Work instructions ::
Copy each line of the data that has "forall" in it.

Exercise data ::
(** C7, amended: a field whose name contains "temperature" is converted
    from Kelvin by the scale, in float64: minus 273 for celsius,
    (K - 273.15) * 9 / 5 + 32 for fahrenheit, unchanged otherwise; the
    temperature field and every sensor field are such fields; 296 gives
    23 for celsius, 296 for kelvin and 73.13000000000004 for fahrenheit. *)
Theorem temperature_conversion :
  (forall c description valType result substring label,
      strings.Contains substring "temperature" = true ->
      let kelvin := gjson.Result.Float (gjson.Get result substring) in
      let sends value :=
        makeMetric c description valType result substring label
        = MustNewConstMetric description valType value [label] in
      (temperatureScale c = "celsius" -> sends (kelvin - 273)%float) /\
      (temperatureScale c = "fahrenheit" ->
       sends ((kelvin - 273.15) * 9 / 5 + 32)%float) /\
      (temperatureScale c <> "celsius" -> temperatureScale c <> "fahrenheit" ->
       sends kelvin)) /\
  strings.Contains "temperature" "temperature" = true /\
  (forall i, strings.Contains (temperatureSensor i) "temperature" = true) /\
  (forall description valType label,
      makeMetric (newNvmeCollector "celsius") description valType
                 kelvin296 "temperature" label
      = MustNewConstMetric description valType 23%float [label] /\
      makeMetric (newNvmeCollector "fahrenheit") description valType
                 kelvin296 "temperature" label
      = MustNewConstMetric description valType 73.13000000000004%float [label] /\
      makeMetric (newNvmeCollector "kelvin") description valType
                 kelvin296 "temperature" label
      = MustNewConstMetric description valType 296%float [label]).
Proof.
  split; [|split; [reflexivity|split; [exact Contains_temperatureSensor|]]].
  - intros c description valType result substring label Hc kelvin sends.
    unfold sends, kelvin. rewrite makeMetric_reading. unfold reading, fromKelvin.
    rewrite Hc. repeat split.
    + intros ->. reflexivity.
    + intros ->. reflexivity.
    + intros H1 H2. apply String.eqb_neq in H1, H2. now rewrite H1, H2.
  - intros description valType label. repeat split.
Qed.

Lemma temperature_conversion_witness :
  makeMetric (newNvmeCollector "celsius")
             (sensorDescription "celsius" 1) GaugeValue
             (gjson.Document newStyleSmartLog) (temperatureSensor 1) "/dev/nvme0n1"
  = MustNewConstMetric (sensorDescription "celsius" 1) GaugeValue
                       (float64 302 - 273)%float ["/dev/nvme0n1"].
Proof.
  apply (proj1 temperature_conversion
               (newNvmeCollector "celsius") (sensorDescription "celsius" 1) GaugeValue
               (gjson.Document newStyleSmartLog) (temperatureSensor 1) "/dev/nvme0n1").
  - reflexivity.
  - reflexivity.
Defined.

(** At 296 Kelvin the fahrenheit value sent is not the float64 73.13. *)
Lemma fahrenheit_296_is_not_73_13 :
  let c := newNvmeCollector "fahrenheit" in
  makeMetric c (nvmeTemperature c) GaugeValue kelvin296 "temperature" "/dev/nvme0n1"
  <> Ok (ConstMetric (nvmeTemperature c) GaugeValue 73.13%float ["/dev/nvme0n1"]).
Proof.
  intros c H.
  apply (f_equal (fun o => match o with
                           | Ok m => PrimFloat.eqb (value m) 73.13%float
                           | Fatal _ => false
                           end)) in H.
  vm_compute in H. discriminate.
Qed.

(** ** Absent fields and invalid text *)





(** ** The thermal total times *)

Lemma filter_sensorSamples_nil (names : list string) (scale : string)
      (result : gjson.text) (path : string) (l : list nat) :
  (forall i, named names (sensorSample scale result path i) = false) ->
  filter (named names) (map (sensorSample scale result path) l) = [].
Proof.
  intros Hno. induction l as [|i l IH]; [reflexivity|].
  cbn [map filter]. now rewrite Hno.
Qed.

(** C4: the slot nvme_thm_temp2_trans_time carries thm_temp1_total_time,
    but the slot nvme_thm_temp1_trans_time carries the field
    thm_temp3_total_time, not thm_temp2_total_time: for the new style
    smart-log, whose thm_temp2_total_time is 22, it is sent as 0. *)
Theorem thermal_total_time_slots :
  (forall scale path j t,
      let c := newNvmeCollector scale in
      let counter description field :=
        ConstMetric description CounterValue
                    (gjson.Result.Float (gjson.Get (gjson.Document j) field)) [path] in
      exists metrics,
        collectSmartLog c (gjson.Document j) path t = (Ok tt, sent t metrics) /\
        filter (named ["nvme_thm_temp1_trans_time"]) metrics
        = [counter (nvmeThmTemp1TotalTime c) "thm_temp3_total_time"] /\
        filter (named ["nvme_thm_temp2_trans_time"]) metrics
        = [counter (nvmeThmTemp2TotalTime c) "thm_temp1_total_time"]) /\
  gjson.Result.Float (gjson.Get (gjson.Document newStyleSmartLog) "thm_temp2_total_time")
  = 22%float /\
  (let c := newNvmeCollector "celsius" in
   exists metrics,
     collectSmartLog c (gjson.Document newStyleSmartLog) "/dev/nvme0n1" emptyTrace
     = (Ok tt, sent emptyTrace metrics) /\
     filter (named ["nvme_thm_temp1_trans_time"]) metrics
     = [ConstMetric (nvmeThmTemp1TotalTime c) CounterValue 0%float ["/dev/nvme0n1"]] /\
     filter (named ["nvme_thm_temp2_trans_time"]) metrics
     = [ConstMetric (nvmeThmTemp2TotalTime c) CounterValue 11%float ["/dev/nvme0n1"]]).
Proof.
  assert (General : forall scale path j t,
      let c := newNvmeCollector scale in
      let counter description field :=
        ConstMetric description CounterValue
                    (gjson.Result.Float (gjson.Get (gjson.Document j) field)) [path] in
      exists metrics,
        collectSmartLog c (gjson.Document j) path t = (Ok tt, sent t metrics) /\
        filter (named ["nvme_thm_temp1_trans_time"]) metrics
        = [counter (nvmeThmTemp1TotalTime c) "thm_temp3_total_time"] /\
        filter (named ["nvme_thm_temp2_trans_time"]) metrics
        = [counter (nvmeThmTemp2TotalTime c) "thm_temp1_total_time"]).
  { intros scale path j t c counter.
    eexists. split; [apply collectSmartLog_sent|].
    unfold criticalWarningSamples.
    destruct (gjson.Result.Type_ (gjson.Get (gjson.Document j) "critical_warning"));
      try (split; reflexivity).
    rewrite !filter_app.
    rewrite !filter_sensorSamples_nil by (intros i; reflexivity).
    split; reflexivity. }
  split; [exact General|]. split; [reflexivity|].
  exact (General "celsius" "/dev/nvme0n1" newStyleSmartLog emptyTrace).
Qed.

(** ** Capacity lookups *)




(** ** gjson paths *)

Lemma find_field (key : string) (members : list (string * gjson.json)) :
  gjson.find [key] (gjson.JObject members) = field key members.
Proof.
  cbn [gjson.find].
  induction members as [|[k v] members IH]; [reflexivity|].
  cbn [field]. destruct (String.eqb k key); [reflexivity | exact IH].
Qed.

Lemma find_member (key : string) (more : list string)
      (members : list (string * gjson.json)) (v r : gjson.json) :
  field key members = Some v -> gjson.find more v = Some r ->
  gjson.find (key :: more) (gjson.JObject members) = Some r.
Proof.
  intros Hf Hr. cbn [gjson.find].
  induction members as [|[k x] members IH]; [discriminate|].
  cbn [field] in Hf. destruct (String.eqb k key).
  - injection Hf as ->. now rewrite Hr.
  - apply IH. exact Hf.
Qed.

Answer space ::
  (forall c description valType result substring label,
  (forall i, strings.Contains (temperatureSensor i) "temperature" = true) /\
  (forall description valType label,
  (forall i, named names (sensorSample scale result path i) = false) ->
  (forall scale path j t,
  assert (General : forall scale path j t,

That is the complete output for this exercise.